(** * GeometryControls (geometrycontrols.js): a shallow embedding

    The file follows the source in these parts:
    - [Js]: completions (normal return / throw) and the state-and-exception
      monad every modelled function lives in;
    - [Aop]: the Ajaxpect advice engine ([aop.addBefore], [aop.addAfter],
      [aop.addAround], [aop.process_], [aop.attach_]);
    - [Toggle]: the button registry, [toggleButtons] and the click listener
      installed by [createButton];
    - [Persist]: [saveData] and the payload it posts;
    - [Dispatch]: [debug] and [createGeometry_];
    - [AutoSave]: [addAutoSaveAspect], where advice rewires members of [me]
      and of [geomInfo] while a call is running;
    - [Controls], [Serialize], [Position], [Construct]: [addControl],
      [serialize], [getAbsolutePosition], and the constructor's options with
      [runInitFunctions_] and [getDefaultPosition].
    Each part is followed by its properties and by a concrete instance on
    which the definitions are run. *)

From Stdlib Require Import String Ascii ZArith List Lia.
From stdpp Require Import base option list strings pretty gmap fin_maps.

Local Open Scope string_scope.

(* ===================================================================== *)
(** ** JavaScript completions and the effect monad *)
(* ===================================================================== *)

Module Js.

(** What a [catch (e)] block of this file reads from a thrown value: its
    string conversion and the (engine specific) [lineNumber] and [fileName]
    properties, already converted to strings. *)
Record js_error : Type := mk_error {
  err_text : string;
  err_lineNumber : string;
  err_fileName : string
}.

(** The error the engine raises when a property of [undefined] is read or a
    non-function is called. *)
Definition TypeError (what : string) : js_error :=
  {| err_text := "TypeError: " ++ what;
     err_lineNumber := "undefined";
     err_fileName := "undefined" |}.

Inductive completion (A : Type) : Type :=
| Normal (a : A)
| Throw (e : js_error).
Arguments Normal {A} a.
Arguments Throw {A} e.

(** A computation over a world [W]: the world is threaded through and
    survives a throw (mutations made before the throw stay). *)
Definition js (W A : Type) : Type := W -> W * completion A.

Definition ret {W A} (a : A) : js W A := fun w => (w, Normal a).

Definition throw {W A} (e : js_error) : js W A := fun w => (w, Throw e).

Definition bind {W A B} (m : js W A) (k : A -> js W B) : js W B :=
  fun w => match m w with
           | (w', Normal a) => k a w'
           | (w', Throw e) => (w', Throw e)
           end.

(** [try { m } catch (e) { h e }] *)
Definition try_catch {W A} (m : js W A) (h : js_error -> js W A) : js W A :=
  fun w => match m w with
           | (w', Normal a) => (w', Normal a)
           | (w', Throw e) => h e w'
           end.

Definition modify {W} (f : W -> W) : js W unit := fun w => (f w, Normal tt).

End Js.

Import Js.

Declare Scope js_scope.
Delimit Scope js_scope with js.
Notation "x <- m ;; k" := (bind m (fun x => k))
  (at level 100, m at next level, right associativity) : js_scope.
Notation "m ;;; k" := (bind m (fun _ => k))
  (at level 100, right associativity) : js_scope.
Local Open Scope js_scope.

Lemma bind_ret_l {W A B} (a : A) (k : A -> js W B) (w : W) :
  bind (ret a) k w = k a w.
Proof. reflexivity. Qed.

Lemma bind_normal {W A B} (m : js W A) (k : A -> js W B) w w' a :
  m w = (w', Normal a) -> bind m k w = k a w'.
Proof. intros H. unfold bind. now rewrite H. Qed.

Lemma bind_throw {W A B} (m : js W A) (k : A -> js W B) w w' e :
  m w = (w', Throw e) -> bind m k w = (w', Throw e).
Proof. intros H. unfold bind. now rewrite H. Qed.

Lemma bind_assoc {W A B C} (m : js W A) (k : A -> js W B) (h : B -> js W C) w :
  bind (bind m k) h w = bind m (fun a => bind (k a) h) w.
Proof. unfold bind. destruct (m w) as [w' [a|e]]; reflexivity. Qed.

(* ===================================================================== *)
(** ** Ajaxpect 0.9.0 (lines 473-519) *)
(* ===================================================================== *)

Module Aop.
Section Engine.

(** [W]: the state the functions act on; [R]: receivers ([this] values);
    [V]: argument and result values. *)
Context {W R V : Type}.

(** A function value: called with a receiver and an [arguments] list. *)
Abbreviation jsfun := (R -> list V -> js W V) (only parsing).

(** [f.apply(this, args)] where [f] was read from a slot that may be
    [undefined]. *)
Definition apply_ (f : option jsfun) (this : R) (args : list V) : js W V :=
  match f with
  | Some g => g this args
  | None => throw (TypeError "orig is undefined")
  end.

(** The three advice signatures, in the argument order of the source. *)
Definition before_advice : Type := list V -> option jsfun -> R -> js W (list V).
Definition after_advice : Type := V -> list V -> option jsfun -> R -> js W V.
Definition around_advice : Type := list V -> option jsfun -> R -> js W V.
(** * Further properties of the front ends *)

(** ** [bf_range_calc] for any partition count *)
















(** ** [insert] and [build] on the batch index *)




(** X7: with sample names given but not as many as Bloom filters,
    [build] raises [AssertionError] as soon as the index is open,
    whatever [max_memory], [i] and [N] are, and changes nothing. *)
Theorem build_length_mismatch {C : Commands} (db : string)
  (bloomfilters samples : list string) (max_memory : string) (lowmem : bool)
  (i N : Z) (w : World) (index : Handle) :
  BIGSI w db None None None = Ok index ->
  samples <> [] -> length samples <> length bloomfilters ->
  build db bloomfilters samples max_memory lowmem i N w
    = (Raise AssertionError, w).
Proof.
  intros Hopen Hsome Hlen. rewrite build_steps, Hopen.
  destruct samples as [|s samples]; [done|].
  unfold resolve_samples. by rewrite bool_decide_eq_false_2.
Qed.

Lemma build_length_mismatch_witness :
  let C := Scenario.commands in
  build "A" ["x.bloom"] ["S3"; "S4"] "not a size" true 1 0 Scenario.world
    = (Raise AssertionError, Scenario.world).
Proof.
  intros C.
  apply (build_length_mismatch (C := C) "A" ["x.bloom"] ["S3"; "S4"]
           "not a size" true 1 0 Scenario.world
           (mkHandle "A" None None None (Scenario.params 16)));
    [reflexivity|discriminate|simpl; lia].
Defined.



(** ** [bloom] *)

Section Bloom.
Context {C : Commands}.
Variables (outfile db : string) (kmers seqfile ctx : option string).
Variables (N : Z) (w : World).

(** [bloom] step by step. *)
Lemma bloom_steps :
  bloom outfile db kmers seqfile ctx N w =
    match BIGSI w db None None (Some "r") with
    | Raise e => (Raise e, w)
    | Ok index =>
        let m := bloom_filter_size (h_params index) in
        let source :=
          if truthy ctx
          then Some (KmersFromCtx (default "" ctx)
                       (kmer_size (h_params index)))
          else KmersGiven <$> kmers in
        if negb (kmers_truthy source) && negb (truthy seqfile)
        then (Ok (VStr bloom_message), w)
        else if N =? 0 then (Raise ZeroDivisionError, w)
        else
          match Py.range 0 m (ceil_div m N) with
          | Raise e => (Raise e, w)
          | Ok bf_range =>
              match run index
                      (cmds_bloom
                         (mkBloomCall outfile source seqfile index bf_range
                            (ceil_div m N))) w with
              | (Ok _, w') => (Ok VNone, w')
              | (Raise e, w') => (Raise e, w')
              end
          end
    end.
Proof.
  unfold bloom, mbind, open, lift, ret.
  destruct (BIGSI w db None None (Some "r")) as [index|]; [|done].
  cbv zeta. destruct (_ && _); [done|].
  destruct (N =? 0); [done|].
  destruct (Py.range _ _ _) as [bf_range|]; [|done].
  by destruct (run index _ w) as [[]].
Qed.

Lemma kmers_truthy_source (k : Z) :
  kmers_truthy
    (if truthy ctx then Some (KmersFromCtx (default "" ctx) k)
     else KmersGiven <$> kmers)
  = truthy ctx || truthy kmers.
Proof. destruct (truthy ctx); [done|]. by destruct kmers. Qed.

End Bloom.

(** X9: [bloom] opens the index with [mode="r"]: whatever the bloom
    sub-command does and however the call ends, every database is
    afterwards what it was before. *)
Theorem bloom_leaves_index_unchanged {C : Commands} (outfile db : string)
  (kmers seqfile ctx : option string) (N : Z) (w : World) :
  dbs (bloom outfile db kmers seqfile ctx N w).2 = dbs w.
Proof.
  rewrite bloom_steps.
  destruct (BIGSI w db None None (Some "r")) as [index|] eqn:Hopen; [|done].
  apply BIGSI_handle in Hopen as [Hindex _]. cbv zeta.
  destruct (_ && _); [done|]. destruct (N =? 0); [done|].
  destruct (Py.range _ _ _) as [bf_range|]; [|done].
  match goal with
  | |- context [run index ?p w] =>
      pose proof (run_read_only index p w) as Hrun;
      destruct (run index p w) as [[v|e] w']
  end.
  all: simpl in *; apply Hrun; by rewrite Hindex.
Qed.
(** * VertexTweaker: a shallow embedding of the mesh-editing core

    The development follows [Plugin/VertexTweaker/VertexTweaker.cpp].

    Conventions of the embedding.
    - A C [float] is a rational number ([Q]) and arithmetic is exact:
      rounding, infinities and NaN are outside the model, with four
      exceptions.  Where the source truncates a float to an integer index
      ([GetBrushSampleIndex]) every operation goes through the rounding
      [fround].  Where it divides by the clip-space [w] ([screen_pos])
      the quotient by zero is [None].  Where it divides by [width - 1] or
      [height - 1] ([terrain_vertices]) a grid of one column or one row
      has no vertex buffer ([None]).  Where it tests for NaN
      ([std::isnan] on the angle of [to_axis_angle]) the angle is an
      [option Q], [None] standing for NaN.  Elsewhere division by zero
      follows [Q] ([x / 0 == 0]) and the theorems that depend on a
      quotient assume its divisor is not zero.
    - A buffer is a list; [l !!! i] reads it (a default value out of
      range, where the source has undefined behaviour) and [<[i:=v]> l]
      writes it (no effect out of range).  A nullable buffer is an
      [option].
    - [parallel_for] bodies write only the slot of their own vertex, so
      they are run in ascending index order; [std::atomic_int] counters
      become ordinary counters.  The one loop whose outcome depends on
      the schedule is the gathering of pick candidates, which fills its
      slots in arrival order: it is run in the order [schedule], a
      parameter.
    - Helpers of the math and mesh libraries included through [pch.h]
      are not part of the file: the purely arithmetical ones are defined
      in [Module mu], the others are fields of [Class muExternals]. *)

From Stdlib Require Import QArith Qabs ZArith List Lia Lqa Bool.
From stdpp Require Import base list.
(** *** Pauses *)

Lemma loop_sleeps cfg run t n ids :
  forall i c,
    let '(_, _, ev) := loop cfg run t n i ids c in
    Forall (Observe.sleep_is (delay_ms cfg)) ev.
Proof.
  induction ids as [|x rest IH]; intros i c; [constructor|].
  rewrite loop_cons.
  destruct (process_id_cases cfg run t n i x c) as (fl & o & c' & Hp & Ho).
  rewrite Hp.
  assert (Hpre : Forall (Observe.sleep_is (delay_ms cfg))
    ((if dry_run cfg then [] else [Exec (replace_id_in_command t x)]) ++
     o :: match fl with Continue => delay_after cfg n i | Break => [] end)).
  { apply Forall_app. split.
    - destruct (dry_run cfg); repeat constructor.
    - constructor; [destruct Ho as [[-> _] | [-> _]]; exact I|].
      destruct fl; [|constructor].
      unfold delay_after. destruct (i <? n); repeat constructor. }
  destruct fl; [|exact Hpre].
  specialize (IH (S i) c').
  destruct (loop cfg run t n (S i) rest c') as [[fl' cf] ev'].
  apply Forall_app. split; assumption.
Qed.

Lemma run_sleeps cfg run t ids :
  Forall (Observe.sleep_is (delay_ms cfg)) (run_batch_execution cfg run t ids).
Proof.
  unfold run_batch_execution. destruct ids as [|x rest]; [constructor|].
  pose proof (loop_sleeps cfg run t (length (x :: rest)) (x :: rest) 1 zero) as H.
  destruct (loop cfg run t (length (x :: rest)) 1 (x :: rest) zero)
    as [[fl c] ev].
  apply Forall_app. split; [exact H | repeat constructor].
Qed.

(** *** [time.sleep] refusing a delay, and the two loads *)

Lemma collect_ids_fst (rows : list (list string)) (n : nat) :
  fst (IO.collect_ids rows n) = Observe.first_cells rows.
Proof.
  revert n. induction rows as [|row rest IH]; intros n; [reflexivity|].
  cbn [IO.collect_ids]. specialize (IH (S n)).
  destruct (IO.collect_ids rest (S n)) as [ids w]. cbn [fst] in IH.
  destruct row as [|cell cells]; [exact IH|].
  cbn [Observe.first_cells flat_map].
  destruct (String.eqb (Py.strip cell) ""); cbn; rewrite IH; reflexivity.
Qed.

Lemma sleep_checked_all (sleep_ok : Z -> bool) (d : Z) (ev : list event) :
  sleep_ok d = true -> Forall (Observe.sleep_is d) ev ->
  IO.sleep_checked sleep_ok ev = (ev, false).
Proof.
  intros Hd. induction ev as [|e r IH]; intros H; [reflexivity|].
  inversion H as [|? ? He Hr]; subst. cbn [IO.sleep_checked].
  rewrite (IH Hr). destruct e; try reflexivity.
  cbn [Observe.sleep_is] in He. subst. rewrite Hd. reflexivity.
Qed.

______________________________

* WHAT YOU ARE ASKED TO DO
Using the listing above, say how many of its lines contain the string "completions", giving nothing but the figure.

* THE COMPLETED TASK
2